The Summus Sports report notes that in 16 out of 23 Olympic teams and eight out of 19 Paralympic squads comp[eting for Great Britain in Rio, there wasn’t a single BAMA athlete.

The issues stretch beyond ethnicity to financial divisions in society. In contrast to the BAME underrepresentation, the overrepresentation of the privately educated on Olympic teams was significant, the Summus report notes.

While the overall picture does not look dramatic – the United Kingdom population is comprised of 82.3% white people and 17.7% non-white, compared to a Rio 2016 overall GB team made up 85% of white athletes and 15% BAME athletes.

However, in the depths, the picture is much more dramatic, with swimming among the best funded but its Olympic squad entirely white. Among leading swim nations, that is not uncommon, swimming having long been a traditionally – but not exclusively – white realm.

Swimming, cycling and rowing are among the top four best-funded sports in the UK, with track and field. In terms of Olympic sports diversity, Rowing had one BAME athlete in Rio, swimming and cycling were “all-white” teams.


Ed Accura – ‘A film called Blacks Can’t Swim’ – not so much singing in the rain as scared in the rain as a result of having not learned to swim as a child… Photo Courtesy: Ed Accura

Those number reflect a long-term picture, tradition and reach, some of the barriers generated built by the BAME communities themselves, as Ed Accura’s “A Film Called Blacks Can’t Swim” points out so well.

If the picture is to change at elite level and sports are going to tap into talent in the BAME community, change needs to happen at all levels of sport to make each realm more accessible to all. In swimming, there is a huge added incentive required: swimming saves lives yet many children still never learn to swim.

A spokesperson for the BSA told Swimming World:

“When diversity and inclusion are not seen as motivating factors in the make up of our country’s most elite sport teams, national governing bodies are eliminating a huge demographic of our population that could be developed into talent to go on to become our county’s next Olympic medallists.

“At the very core of some of these most elite sports there are barriers that exist that preclude people from BAME backgrounds including factors around affordability, accessibility and of course representation and inclusion.

“We hope that UK Sport will immediately review its values and reconsider the power they have to make sports accessible and inclusive for everyone.”

To some extent, UK-Sport driven change is underway. Last September, Sport England and UK Sport announced a plan to action to tackle the diversity of sports boards with the help of recruitment group Perrett Laver. The need for action followed the publication of a Diversity in Sport Governance” report (available here at the end of the news report of the day), which revealed that while women accounted for 40% of board members across Sport England and UK Sport funded bodies, diversity in areas such as ethnicity and disability “remained a challenge”.

In March, the former ASA, Swim England teamed up with the BSA “in a bid to further increase the numbers of the BME population participating in aquatic activity.”

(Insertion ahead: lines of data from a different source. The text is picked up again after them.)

(** * Figma-to-HTML converter: layout inference of the parser and the layout engine

    A shallow embedding of [Parser] (containment regrouping, arrangement,
    gap, padding and alignment detection, layout-strategy selection, per-node
    error isolation) and of [LayoutEngine.generateLayoutCSS], with the
    properties stated about them; and of what stands next to them: the entry
    point [Parser.parse], the choice of the tag in [Transformer], the retry
    loop of [FigmaAPIClient], and the class names and the escaping of text of
    the generators.

    Conventions of the embedding.
    - A JavaScript number is an exact rational ([Q]); [Math.round] rounds
      half up, as in JavaScript.  Rounding error of binary floating point is
      not part of the model.
    - An optional field [f?: T] is an [option T]; an enum of string literals
      is an inductive type.
    - The in-place regrouping of [ParsedNode] objects is modelled on an
      explicit store of objects addressed by handles, so that two references
      to one object alias as they do in the program.
    - A string is a list of ASCII characters; [toLowerCase] and the
      character classes of the regular expressions are those of ASCII.
    - An awaited request is the outcome that its attempt has, and
      [Math.random] the value that it gives at the attempt. *)

From Stdlib Require Import QArith Qround Qabs Qpower Lqa ZArith Lia.
From Stdlib Require Import Ascii String DecimalString.
From stdpp Require Import gmap strings list fin_maps.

At the times, Swim England said: “The partnership between the two organisations will aim to break down the barriers that prevent certain groups from taking part in swimming. Swim England and the BSA will work together to highlight the importance of swimming as a key life skill and educate the black community on water safety and drowning prevention.”

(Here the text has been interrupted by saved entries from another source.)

(** * SimpleBloomFilter: a shallow embedding of [bloomfilter.py]

  The development follows the layout of the Python module:

  - [Py]      the fragments of the Python run time the class relies on
              (exceptions, [str], [%], list indexing, [int()], [math.log]);
  - [MD5]     [hashlib.md5] (RFC 1321), so that [_hash] can be evaluated;
  - [Bloom]   the class [SimpleBloomFilter] itself, method by method;
  - [Bounds]  a checker for rational bounds on [exp], used to evaluate
              the sizing formulas at given configurations;
  - the properties of the class.

  Modelling conventions.

  - A Python [int] is a [Z]; a Python [float] is a real number ([R]):
    [math.log] is [ln] on the positive reals, [math.exp] is [exp] and
    [int(x)] truncates toward zero.  Rounding of binary64 arithmetic and
    the finite range of floats (infinities, NaN, [OverflowError]) are
    not part of the model, nor is the memory that [[False] * m] needs.
    The properties are stated accordingly: a property of a constructed
    filter takes the success of the constructor as a hypothesis, and a
    property of the derived integers is either an instance whose
    quotient is far from an integer, or carries a margin or a tolerance
    ([rounding_tolerance]) that covers the rounding of the few float
    operations involved.
  - An item is a [str], an [int] or a [bool] ([bool] is a subclass of
    [int], so [True] and [False] pass the annotation and the
    [isinstance] test of [_hash]).
  - A Python [str] is represented by its UTF-8 encoding, a [string] of
    bytes; [encode('utf-8')] is then the identity on the representation.
    Strings that have no UTF-8 encoding (lone surrogates) are not
    represented.
  - A method of the class is a computation in the monad [M]: it receives
    the object, and returns the object as the call left it together with
    either the returned value or the exception raised. *)

From Stdlib Require Import ZArith List String Ascii Bool Lia.
From Stdlib Require Import DecimalString Decimal DecimalPos DecimalZ.
From Stdlib Require Import Reals Lra.
Import ListNotations.

Local Open Scope Z_scope.

(* ================================================================== *)
(** * Python run-time fragments *)
(* ================================================================== *)

Module Py.

(** The exceptions that the modelled code can raise.  The last one is
    the error the specification names for a rejected configuration; no
    statement of the source raises it. *)
Inductive exn : Type :=
| ZeroDivisionError
| ValueError
| IndexError
| InvalidConfiguration.

Inductive result (A : Type) : Type :=
| Ok (a : A)
| Raise (e : exn).
Arguments Ok {A} a.
Arguments Raise {A} e.

Definition rbind {A B} (r : result A) (f : A -> result B) : result B :=
  match r with
  | Ok a => f a
  | Raise e => Raise e
  end.

(** [str(i)] for an [int]: decimal digits, with a leading [-] when
    negative. *)
Definition str_of_int (i : Z) : string :=
  NilZero.string_of_int (Z.to_int i).

(** [str(b)] for a [bool]. *)
Definition str_of_bool (b : bool) : string :=
  if b then "True" else "False".

(** [a % b] on [int]: the result has the sign of the divisor. *)
Definition int_mod (a b : Z) : result Z :=
  if b =? 0 then Raise ZeroDivisionError else Ok (a mod b).

(** [range(k)]: empty when [k <= 0]. *)
Definition range (k : Z) : list Z :=
  map Z.of_nat (seq 0 (Z.to_nat k)).

(** [[v] * m]: empty when [m <= 0]. *)
Definition list_repeat {A} (v : A) (m : Z) : list A :=
  repeat v (Z.to_nat m).

(** Index normalisation of [l[i]]: a negative index counts from the end;
    anything outside [-len, len) raises [IndexError]. *)
Definition norm_index {A} (l : list A) (i : Z) : result nat :=
  let len := Z.of_nat (List.length l) in
  if (0 <=? i) && (i <? len) then Ok (Z.to_nat i)
  else if (- len <=? i) && (i <? 0) then Ok (Z.to_nat (i + len))
  else Raise IndexError.

Fixpoint set_nth {A} (l : list A) (j : nat) (v : A) : list A :=
  match l, j with
  | [], _ => []
  | _ :: t, O => v :: t
  | h :: t, S j' => h :: set_nth t j' v
  end.

(** [l[i]] *)
Definition getitem {A} (d : A) (l : list A) (i : Z) : result A :=
  rbind (norm_index l i) (fun j => Ok (nth j l d)).

(** [l[i] = v] *)
Definition setitem {A} (l : list A) (i : Z) (v : A) : result (list A) :=
  rbind (norm_index l i) (fun j => Ok (set_nth l j v)).

(** [sum(l)] on a list of [bool]: the number of [True]. *)
Definition sum_bools (l : list bool) : Z :=
  fold_left (fun acc (b : bool) => acc + (if b then 1 else 0)) l 0.

(** Value of a hexadecimal digit; other characters count as 0 (the
    digest only holds hexadecimal digits). *)
Definition hex_value (c : ascii) : Z :=
  let v := Z.of_nat (nat_of_ascii c) in
  if (48 <=? v) && (v <=? 57) then v - 48
  else if (97 <=? v) && (v <=? 102) then v - 87
  else if (65 <=? v) && (v <=? 70) then v - 55
  else 0.

(** [int(s, 16)] on a string of hexadecimal digits. *)
Definition int_of_hex (s : string) : Z :=
  fold_left (fun acc c => 16 * acc + hex_value c)
            (list_ascii_of_string s) 0.

(** [s.encode('utf-8')]: the byte values of the representation. *)
Definition encode_utf8 (s : string) : list Z :=
  map (fun c => Z.of_nat (nat_of_ascii c)) (list_ascii_of_string s).

(** ** Floats, as real numbers *)

(** [math.log(x)]: a domain error outside the positive reals. *)
Definition math_log (x : R) : result R :=
  if Rlt_dec 0 x then Ok (ln x) else Raise ValueError.

(** [math.exp(x)] *)
Definition math_exp (x : R) : R := exp x.

(** [x / y] on floats *)
Definition float_div (x y : R) : result R :=
  if Req_dec_T y 0 then Raise ZeroDivisionError else Ok (x / y)%R.

(** [a / b] on ints: true division, a float. *)
Definition int_truediv (a b : Z) : result R :=
  if b =? 0 then Raise ZeroDivisionError else Ok (IZR a / IZR b)%R.

(** [x ** j] for a float [x] and an int [j]: zero cannot be raised to
    a negative power. *)
Definition float_pow_int (x : R) (j : Z) : result R :=
  if (j <? 0) && (if Req_dec_T x 0 then true else false)
  then Raise ZeroDivisionError
  else Ok (powerRZ x j).

(** [int(x)] for a float: truncation toward zero. *)
Definition int_of_float (x : R) : Z :=
  if Rle_dec 0 x then Zfloor x else Zceil x.

End Py.

(* ================================================================== *)
(** * hashlib.md5 *)
(* ================================================================== *)

Module MD5.

Definition w32 : Z := 2 ^ 32.

Definition add32 (x y : Z) : Z := (x + y) mod w32.

Definition not32 (x : Z) : Z := Z.lxor x (w32 - 1).

Definition rotl32 (x c : Z) : Z :=
  Z.lor (Z.shiftl x c mod w32) (Z.shiftr x (32 - c)).

(** [floor(2^32 * abs(sin(i + 1)))], i = 0..63 *)
Definition K : list Z :=
  [ 0xd76aa478; 0xe8c7b756; 0x242070db; 0xc1bdceee;
    0xf57c0faf; 0x4787c62a; 0xa8304613; 0xfd469501;
    0x698098d8; 0x8b44f7af; 0xffff5bb1; 0x895cd7be;
    0x6b901122; 0xfd987193; 0xa679438e; 0x49b40821;
    0xf61e2562; 0xc040b340; 0x265e5a51; 0xe9b6c7aa;
    0xd62f105d; 0x02441453; 0xd8a1e681; 0xe7d3fbc8;
    0x21e1cde6; 0xc33707d6; 0xf4d50d87; 0x455a14ed;
    0xa9e3e905; 0xfcefa3f8; 0x676f02d9; 0x8d2a4c8a;
    0xfffa3942; 0x8771f681; 0x6d9d6122; 0xfde5380c;
    0xa4beea44; 0x4bdecfa9; 0xf6bb4b60; 0xbebfbc70;
    0x289b7ec6; 0xeaa127fa; 0xd4ef3085; 0x04881d05;
    0xd9d4d039; 0xe6db99e5; 0x1fa27cf8; 0xc4ac5665;
    0xf4292244; 0x432aff97; 0xab9423a7; 0xfc93a039;
    0x655b59c3; 0x8f0ccc92; 0xffeff47d; 0x85845dd1;
    0x6fa87e4f; 0xfe2ce6e0; 0xa3014314; 0x4e0811a1;
    0xf7537e82; 0xbd3af235; 0x2ad7d2bb; 0xeb86d391 ].

(** Per-round left-rotation amounts. *)
Definition rot : list Z :=
  [ 7; 12; 17; 22; 7; 12; 17; 22; 7; 12; 17; 22; 7; 12; 17; 22;
    5;  9; 14; 20; 5;  9; 14; 20; 5;  9; 14; 20; 5;  9; 14; 20;
    4; 11; 16; 23; 4; 11; 16; 23; 4; 11; 16; 23; 4; 11; 16; 23;
    6; 10; 15; 21; 6; 10; 15; 21; 6; 10; 15; 21; 6; 10; 15; 21 ].

(** Little-endian value of a list of bytes, and back. *)
Fixpoint le_value (bs : list Z) : Z :=
  match bs with
  | [] => 0
  | b :: t => b + 256 * le_value t
  end.

Fixpoint le_bytes (n : nat) (v : Z) : list Z :=
  match n with
  | O => []
  | S n' => (v mod 256) :: le_bytes n' (v / 256)
  end.

(** Message padding: a [0x80] byte, zeros up to 56 modulo 64, then the
    bit length on 64 bits. *)
Definition pad (msg : list Z) : list Z :=
  let len := Z.of_nat (List.length msg) in
  msg ++ [0x80] ++ repeat 0 (Z.to_nat ((55 - len) mod 64))
      ++ le_bytes 8 ((8 * len) mod 2 ^ 64).

Fixpoint chunks (fuel : nat) (size : nat) (l : list Z) : list (list Z) :=
  match fuel, l with
  | O, _ => []
  | _, [] => []
  | S f, _ => firstn size l :: chunks f size (skipn size l)
  end.

Record state : Type := mkState { sa : Z; sb : Z; sc : Z; sd : Z }.

Definition init : state :=
  mkState 0x67452301 0xefcdab89 0x98badcfe 0x10325476.

(** One of the 64 operations on a block whose words are [M]. *)
Definition step (M : list Z) (st : state) (i : nat) : state :=
  let '(mkState a b c d) := st in
  let iz := Z.of_nat i in
  let '(f, g) :=
    if iz <? 16 then (Z.lor (Z.land b c) (Z.land (not32 b) d), iz)
    else if iz <? 32 then
      (Z.lor (Z.land d b) (Z.land (not32 d) c), (5 * iz + 1) mod 16)
    else if iz <? 48 then (Z.lxor (Z.lxor b c) d, (3 * iz + 5) mod 16)
    else (Z.lxor c (Z.lor b (not32 d)), (7 * iz) mod 16) in
  let f' := add32 (add32 (add32 f a) (nth i K 0)) (nth (Z.to_nat g) M 0) in
  mkState d (add32 b (rotl32 f' (nth i rot 0))) b c.

Definition process_block (st : state) (block : list Z) : state :=
  let M := map le_value (chunks 16 4 block) in
  let st' := fold_left (step M) (seq 0 64) st in
  mkState (add32 (sa st) (sa st')) (add32 (sb st) (sb st'))
          (add32 (sc st) (sc st')) (add32 (sd st) (sd st')).

(** [hashlib.md5(data).digest()] as a list of 16 byte values. *)
Definition digest (msg : list Z) : list Z :=
  let padded := pad msg in
  let st := fold_left process_block
              (chunks (List.length padded) 64 padded) init in
  le_bytes 4 (sa st) ++ le_bytes 4 (sb st)
    ++ le_bytes 4 (sc st) ++ le_bytes 4 (sd st).

Definition hex_digit (v : Z) : ascii :=
  nth (Z.to_nat v)
      (list_ascii_of_string "0123456789abcdef") "0"%char.

(** [hashlib.md5(data).hexdigest()] *)
Definition hexdigest (msg : list Z) : string :=
  string_of_list_ascii
    (flat_map (fun b => [hex_digit (b / 16); hex_digit (b mod 16)])
              (digest msg)).

End MD5.


(* ================================================================== *)
(** * class SimpleBloomFilter *)
(* ================================================================== *)

Module Bloom.

Import Py.

(** An argument of [add] and [contains]: [Union[str, int]]; a [bool]
    is an [int] for [isinstance], with a text of its own. *)
Inductive item : Type :=
| Str (s : string)
| Int (i : Z)
| Bool (b : bool).

(** The attributes of an instance. *)
Record filter : Type := mkFilter {
  n : Z;
  p : R;
  m : Z;
  k : Z;
  bit_array : list bool;
  num_elements : Z
}.

(** ** Methods as computations on the instance

    A computation returns its outcome and the instance as it left it; an
    exception keeps whatever was written before it was raised. *)
Definition M (A : Type) : Type := filter -> result A * filter.

Definition ret {A} (a : A) : M A := fun self => (Ok a, self).

Definition bind {A B} (c : M A) (f : A -> M B) : M B :=
  fun self =>
    match c self with
    | (Ok a, self') => f a self'
    | (Raise e, self') => (Raise e, self')
    end.

Definition lift {A} (r : result A) : M A := fun self => (r, self).

(** Reading an attribute. *)
Definition attr {A} (field : filter -> A) : M A :=
  fun self => (Ok (field self), self).

(** Assignments to the attributes. *)
Definition set_n (v : Z) : M unit :=
  fun s => (Ok tt, mkFilter v (p s) (m s) (k s) (bit_array s) (num_elements s)).
Definition set_p (v : R) : M unit :=
  fun s => (Ok tt, mkFilter (n s) v (m s) (k s) (bit_array s) (num_elements s)).
Definition set_m (v : Z) : M unit :=
  fun s => (Ok tt, mkFilter (n s) (p s) v (k s) (bit_array s) (num_elements s)).
Definition set_k (v : Z) : M unit :=
  fun s => (Ok tt, mkFilter (n s) (p s) (m s) v (bit_array s) (num_elements s)).
Definition set_bit_array (v : list bool) : M unit :=
  fun s => (Ok tt, mkFilter (n s) (p s) (m s) (k s) v (num_elements s)).
Definition set_num_elements (v : Z) : M unit :=
  fun s => (Ok tt, mkFilter (n s) (p s) (m s) (k s) (bit_array s) v).

Declare Scope py_scope.
Delimit Scope py_scope with py.
Notation "x <- c ;; f" := (bind c (fun x => f))
  (at level 61, c at next level, right associativity) : py_scope.
Notation "c ;; f" := (bind c (fun _ => f))
  (at level 61, right associativity) : py_scope.
Local Open Scope py_scope.

(** [for x in l: body(x)] *)
Fixpoint for_each {A} (l : list A) (body : A -> M unit) : M unit :=
  match l with
  | [] => ret tt
  | x :: rest => body x ;; for_each rest body
  end.

(** [_calculate_optimal_m]: [int(-self.n * math.log(self.p) / (math.log(2) ** 2))] *)
Definition _calculate_optimal_m : M Z :=
  self_n <- attr n ;;
  self_p <- attr p ;;
  log_p <- lift (math_log self_p) ;;
  log_2 <- lift (math_log 2) ;;
  sq <- lift (float_pow_int log_2 2) ;;
  q <- lift (float_div (- IZR self_n * log_p) sq) ;;
  ret (int_of_float q).

(** [_calculate_optimal_k]: [int((self.m / self.n) * math.log(2))] *)
Definition _calculate_optimal_k : M Z :=
  self_m <- attr m ;;
  self_n <- attr n ;;
  ratio <- lift (int_truediv self_m self_n) ;;
  log_2 <- lift (math_log 2) ;;
  ret (int_of_float (ratio * log_2)).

Former last year, the BSA represents all levels of swimming, from learners to Olympic hopefuls and including efforts to break down the barriers to swimming as a sport that is even considered as a realm for anyone who isn’t white.

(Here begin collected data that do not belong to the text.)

(** * anki-mcp: the AnkiConnect client and the MCP tool handlers

    A shallow embedding of [ankiconnect.go] and of the tool handlers of
    [main.go] (the full tool surface, with and without media-path
    resolution, and the reduced "simple" surface), followed by the
    properties of the specification that concern them.

    Conventions of the embedding.
    - A Go [string] is a [string] (a sequence of bytes); a [[]byte] is a
      [list Byte.byte]; [int] and [int64] are [Z].
    - A value held in an [interface{}] after JSON decoding is an [Any].
      [float64] is kept abstract ([Float64]): the code only ever converts
      it with [int64(f)].
    - An [error] is its message ([GoError]); a Go pair [(T, error)] is a
      [Fallible T]; a lone [error] is an [option GoError] ([None] is nil).
    - The remote add-on is an oracle ([World]); every call of [invoke] is
      appended to a trace, so that "no call was made" can be stated.
    - The file system is a fixed snapshot ([os_Stat], [os_ReadFile]). *)

From Stdlib Require Import ZArith String Ascii List DecimalString Lia.
From stdpp Require Import gmap strings list fin_maps.

Set Warnings "-register-all".
Local Open Scope Z_scope.

(** ** Go standard library functions used by the program *)

Module Strings.

(** [strings.HasPrefix(s, prefix)] *)
Definition HasPrefix (s prefix : string) : bool := String.prefix prefix s.

(** [strings.Contains(s, substr)] *)
Fixpoint Contains (s substr : string) : bool :=
  String.prefix substr s ||
  match s with
  | EmptyString => false
  | String _ s' => Contains s' substr
  end.

Definition push (c : ascii) (parts : list string) : list string :=
  match parts with
  | [] => [String c EmptyString]
  | h :: t => String c h :: t
  end.
(** * TimeTracker: timeout checking over [timeval] checkpoints

    A shallow embedding of [TimeTracker.h].  The class keeps two [timeval]
    fields, [timeout] and [now]; its methods are embedded as computations in a
    small state monad over that pair of fields.

    Integer model (LP64, the ABI where [timeval] is [{long; long}]):
    [time_t] and [suseconds_t] are 64-bit signed, [unsigned int] and
    [uint32_t] are 32-bit unsigned.  Values are kept in [Z].  Signed
    arithmetic is written with [wrap_long]: overflow of a signed operand is
    undefined in C++, and the embedding gives it the value produced by
    two's-complement hardware.  Lemmas that need exact arithmetic carry an
    explicit no-overflow hypothesis. *)

From Stdlib Require Import ZArith Lia List Bool Sorted.
Import ListNotations.

Local Open Scope Z_scope.

(** ** Machine integers *)

Module MachineInt.

Definition LONG_MIN : Z := - 2 ^ 63.
Definition LONG_MAX : Z := 2 ^ 63 - 1.
Definition UINT32_MAX : Z := 2 ^ 32 - 1.

(** Reduction of a mathematical integer to a 64-bit signed value. *)
Definition wrap_long (z : Z) : Z := (z + 2 ^ 63) mod 2 ^ 64 - 2 ^ 63.

(** Conversion to [uint32_t]. *)
Definition wrap_u32 (z : Z) : Z := z mod 2 ^ 32.

Definition in_long (z : Z) : Prop := LONG_MIN <= z <= LONG_MAX.

End MachineInt.

Import MachineInt.

(** ** [struct timeval] *)

Record timeval : Type := mk_timeval { tv_sec : Z; tv_usec : Z }.
(** * Parquet folder validator: a shallow embedding of [parquet_validator.py]

    The development follows the source file top to bottom: the string
    operations the validator relies on ([in], [str.split]), Python's
    insertion-ordered [dict], the validator object as a record, the methods
    of [ParquetValidator] in a state-and-exception monad, and finally the
    properties of each phase. *)

From Stdlib Require Import Ascii String.
From stdpp Require Import gmap strings list fin_maps fin_sets.

(** ** Strings *)

Module Str.

Definition eq_sign : ascii := "="%char.
Definition slash : ascii := "/"%char.
Definition tab : string := String (Ascii.ascii_of_nat 9) EmptyString.
Definition newline : string := String (Ascii.ascii_of_nat 10) EmptyString.

(** [c in s] for a one-character [c]. *)
Fixpoint contains (c : ascii) (s : string) : bool :=
  match s with
  | EmptyString => false
  | String a s' => if Ascii.eqb a c then true else contains c s'
  end.

(** [s.count(c)]. *)
Fixpoint count (c : ascii) (s : string) : nat :=
  match s with
  | EmptyString => 0
  | String a s' => (if Ascii.eqb a c then 1 else 0) + count c s'
  end.

(** The text in front of the first [c] (all of [s] when there is none). *)
Fixpoint before (c : ascii) (s : string) : string :=
  match s with
  | EmptyString => EmptyString
  | String a s' => if Ascii.eqb a c then EmptyString else String a (before c s')
  end.

(** The text behind the first [c] (empty when there is none). *)
Fixpoint after (c : ascii) (s : string) : string :=
  match s with
  | EmptyString => EmptyString
  | String a s' => if Ascii.eqb a c then s' else after c s'
  end.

Alice Dearing celebrating a podium finish at 2016 World Junior Championships on her way to the Britain senior team – Photo Courtesy: British Swimming

One of the founder members of the BSA, Alice Dearing is training for a place on Britain’s Open Water team at Tokyo 2020 in 2021. If she makes it, she would become the first black woman to swim for Britain at the Olympic Games. She is extremely rare: a Swim England survey recently revealed showed that “95 per cent of black adults and 80 per cent of black children in England do not swim”.

Last November, Swim England signed a partnership agreement with Sporting Equals to ensure the association’s Learn to Swim and Swim Safe programmes reach the BAME community.

Swimming is matched by cycling among “all-white” Olympic squads, both with 26 athletes. Rowing had 1 non-white athlete. Those three sports are in the top four best-funded sports: rowing (£30m), cycling (£29.6m) and swimming (£22.4m) are the 1st, 2nd and 4th highest-funded Olympic sports.

At the Olympic Games in Rio, the reports notes, of the 23 Olympic sports representing Team GB, more than half showed significant bias towards white, privately educated athletes, according to research by a team at the University of Toronto in 2017, Summus noted.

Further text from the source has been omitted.